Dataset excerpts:
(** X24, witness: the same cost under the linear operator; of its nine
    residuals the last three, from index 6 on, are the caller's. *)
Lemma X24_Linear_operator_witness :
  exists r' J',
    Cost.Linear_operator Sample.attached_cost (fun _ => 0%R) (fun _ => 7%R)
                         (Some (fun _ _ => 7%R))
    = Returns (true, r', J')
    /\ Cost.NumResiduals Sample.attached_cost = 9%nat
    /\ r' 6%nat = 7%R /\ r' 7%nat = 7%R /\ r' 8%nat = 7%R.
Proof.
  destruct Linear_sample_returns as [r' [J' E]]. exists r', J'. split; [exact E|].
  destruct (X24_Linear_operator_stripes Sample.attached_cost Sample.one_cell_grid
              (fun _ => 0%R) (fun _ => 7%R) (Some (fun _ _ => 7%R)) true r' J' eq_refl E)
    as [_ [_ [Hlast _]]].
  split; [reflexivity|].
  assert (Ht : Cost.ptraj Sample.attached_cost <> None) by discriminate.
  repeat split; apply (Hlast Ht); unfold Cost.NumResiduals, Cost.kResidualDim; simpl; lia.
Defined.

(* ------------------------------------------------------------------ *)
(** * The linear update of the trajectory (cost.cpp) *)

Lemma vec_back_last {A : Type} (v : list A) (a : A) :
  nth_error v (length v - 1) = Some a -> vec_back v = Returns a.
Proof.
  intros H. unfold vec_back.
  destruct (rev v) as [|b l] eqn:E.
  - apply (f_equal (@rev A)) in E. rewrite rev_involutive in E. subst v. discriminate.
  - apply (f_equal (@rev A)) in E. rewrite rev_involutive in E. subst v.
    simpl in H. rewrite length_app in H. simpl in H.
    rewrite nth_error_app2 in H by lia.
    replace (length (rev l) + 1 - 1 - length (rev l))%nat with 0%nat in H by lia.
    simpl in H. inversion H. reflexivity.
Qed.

...

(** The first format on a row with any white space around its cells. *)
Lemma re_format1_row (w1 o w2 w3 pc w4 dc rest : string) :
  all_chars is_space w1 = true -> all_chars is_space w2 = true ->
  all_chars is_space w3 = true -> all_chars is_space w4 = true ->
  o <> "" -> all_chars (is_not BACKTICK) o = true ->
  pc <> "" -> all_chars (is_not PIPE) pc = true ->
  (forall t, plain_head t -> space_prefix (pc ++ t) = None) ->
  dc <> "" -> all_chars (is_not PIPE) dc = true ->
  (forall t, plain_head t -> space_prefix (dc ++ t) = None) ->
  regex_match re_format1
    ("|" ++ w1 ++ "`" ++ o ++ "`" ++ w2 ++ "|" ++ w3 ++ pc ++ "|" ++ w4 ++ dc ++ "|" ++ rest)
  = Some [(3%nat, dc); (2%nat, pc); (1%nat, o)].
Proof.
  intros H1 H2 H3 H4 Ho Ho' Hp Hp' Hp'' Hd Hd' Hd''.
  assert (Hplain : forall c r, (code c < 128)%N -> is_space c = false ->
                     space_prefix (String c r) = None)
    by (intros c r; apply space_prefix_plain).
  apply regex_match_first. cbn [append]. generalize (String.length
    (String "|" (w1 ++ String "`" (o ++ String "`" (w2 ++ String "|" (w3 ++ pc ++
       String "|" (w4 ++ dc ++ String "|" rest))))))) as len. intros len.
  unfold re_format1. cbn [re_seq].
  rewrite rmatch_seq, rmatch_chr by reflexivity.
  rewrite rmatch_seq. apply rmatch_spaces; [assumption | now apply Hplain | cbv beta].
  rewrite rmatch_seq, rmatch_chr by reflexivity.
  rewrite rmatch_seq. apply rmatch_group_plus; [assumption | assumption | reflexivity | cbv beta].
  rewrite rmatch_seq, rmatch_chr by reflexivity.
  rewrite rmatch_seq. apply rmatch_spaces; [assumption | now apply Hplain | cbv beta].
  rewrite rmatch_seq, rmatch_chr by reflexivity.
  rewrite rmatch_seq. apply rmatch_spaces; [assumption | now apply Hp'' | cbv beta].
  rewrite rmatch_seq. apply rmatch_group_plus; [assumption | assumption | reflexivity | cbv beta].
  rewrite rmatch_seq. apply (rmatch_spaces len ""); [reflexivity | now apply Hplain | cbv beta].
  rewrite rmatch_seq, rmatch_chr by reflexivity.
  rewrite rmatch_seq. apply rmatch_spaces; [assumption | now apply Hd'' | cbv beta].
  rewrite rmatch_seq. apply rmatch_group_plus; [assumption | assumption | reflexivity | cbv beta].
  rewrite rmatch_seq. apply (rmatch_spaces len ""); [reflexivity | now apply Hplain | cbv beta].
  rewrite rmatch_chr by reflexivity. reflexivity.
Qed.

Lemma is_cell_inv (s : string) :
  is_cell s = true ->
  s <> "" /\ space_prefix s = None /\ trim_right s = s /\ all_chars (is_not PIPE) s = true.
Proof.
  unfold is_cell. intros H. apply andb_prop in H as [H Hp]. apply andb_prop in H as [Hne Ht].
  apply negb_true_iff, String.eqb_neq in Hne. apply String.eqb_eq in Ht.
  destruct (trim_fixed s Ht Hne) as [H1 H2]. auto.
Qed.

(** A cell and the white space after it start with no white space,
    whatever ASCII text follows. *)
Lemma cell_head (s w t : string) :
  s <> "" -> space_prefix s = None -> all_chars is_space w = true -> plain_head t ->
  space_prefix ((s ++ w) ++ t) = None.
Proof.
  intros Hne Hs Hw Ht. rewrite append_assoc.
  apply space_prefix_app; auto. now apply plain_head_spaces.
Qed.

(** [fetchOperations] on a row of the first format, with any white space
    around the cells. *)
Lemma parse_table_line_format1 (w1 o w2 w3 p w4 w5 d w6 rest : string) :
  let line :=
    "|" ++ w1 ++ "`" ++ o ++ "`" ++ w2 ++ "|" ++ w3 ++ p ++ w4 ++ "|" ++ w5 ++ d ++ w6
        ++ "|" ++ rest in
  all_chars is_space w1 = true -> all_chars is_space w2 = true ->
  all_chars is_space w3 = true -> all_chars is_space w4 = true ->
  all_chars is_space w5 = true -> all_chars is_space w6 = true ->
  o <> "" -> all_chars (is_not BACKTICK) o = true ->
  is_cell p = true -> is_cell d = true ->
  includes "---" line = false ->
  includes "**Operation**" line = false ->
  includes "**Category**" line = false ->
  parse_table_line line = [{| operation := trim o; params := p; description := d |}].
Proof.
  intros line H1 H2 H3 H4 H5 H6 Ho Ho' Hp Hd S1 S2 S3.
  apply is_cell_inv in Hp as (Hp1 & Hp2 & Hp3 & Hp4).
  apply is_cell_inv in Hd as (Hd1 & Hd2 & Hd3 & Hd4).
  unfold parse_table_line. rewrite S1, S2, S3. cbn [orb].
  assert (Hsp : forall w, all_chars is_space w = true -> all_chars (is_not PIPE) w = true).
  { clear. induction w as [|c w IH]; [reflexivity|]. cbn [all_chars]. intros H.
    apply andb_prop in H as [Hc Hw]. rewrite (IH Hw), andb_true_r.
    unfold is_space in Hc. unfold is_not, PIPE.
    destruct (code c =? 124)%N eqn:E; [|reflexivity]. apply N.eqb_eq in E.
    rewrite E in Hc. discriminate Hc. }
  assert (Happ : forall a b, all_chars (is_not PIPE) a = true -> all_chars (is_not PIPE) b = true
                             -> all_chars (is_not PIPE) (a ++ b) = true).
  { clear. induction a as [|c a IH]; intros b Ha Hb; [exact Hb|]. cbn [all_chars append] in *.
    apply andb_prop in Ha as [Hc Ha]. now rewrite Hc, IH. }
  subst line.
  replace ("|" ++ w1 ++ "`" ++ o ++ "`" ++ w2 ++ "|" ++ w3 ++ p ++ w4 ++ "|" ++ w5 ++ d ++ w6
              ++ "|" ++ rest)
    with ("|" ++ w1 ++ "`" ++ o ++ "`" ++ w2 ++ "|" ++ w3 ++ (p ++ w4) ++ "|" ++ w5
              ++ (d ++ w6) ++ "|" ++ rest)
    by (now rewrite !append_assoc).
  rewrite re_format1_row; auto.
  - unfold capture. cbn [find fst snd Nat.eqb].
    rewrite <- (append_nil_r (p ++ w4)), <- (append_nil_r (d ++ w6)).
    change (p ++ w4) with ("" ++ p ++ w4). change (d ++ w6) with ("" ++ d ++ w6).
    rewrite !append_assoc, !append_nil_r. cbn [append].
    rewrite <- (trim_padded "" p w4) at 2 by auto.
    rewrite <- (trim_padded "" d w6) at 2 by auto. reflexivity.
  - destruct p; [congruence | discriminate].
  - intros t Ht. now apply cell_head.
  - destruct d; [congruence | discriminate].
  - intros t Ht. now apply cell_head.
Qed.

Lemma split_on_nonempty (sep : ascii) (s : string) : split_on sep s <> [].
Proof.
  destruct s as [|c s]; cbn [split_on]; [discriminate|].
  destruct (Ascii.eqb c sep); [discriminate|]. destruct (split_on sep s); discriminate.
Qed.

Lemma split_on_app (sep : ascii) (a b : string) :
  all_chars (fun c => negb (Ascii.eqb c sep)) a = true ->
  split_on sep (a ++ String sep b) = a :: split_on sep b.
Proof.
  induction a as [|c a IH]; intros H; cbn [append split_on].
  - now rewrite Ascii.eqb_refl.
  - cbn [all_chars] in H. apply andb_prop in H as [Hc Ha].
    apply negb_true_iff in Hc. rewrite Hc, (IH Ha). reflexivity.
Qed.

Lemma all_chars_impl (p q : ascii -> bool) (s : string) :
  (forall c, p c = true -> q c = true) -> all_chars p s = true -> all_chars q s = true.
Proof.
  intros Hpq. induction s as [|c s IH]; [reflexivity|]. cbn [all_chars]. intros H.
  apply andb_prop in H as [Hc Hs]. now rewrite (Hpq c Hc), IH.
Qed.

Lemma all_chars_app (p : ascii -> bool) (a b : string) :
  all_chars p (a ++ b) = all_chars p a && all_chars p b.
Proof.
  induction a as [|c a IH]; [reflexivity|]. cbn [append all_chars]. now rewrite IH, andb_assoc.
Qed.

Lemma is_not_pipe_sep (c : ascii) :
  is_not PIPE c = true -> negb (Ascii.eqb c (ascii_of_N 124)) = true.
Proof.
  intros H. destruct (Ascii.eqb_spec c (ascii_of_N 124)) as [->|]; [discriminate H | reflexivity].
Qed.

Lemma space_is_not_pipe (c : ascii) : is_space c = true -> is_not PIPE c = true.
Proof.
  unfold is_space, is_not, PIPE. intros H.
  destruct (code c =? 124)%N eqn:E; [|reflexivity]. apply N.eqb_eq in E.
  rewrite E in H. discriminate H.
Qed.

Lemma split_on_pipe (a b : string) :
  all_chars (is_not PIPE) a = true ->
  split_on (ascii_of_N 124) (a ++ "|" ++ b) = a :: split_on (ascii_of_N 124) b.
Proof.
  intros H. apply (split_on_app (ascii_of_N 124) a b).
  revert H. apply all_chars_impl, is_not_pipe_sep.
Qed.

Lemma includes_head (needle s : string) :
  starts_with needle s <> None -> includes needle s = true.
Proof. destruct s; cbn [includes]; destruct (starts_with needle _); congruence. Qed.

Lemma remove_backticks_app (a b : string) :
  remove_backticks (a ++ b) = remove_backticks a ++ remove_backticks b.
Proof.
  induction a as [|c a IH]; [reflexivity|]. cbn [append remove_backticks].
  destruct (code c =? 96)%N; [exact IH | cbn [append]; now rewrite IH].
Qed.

▶ [Task to carry out]:
Beginning with the line above that contains "apply negb_true_iff in", copy each line exactly up to and including the line that contains "unfold is_space, is_not, PIPE. intros H.", and go no further.

▶ [Solution]:
    apply negb_true_iff in Hc. rewrite Hc, (IH Ha). reflexivity.
Qed.

Lemma all_chars_impl (p q : ascii -> bool) (s : string) :
  (forall c, p c = true -> q c = true) -> all_chars p s = true -> all_chars q s = true.
Proof.
  intros Hpq. induction s as [|c s IH]; [reflexivity|]. cbn [all_chars]. intros H.
  apply andb_prop in H as [Hc Hs]. now rewrite (Hpq c Hc), IH.
Qed.

Lemma all_chars_app (p : ascii -> bool) (a b : string) :
  all_chars p (a ++ b) = all_chars p a && all_chars p b.
Proof.
  induction a as [|c a IH]; [reflexivity|]. cbn [append all_chars]. now rewrite IH, andb_assoc.
Qed.

Lemma is_not_pipe_sep (c : ascii) :
  is_not PIPE c = true -> negb (Ascii.eqb c (ascii_of_N 124)) = true.
Proof.
  intros H. destruct (Ascii.eqb_spec c (ascii_of_N 124)) as [->|]; [discriminate H | reflexivity].
Qed.

Lemma space_is_not_pipe (c : ascii) : is_space c = true -> is_not PIPE c = true.
Proof.
  unfold is_space, is_not, PIPE. intros H.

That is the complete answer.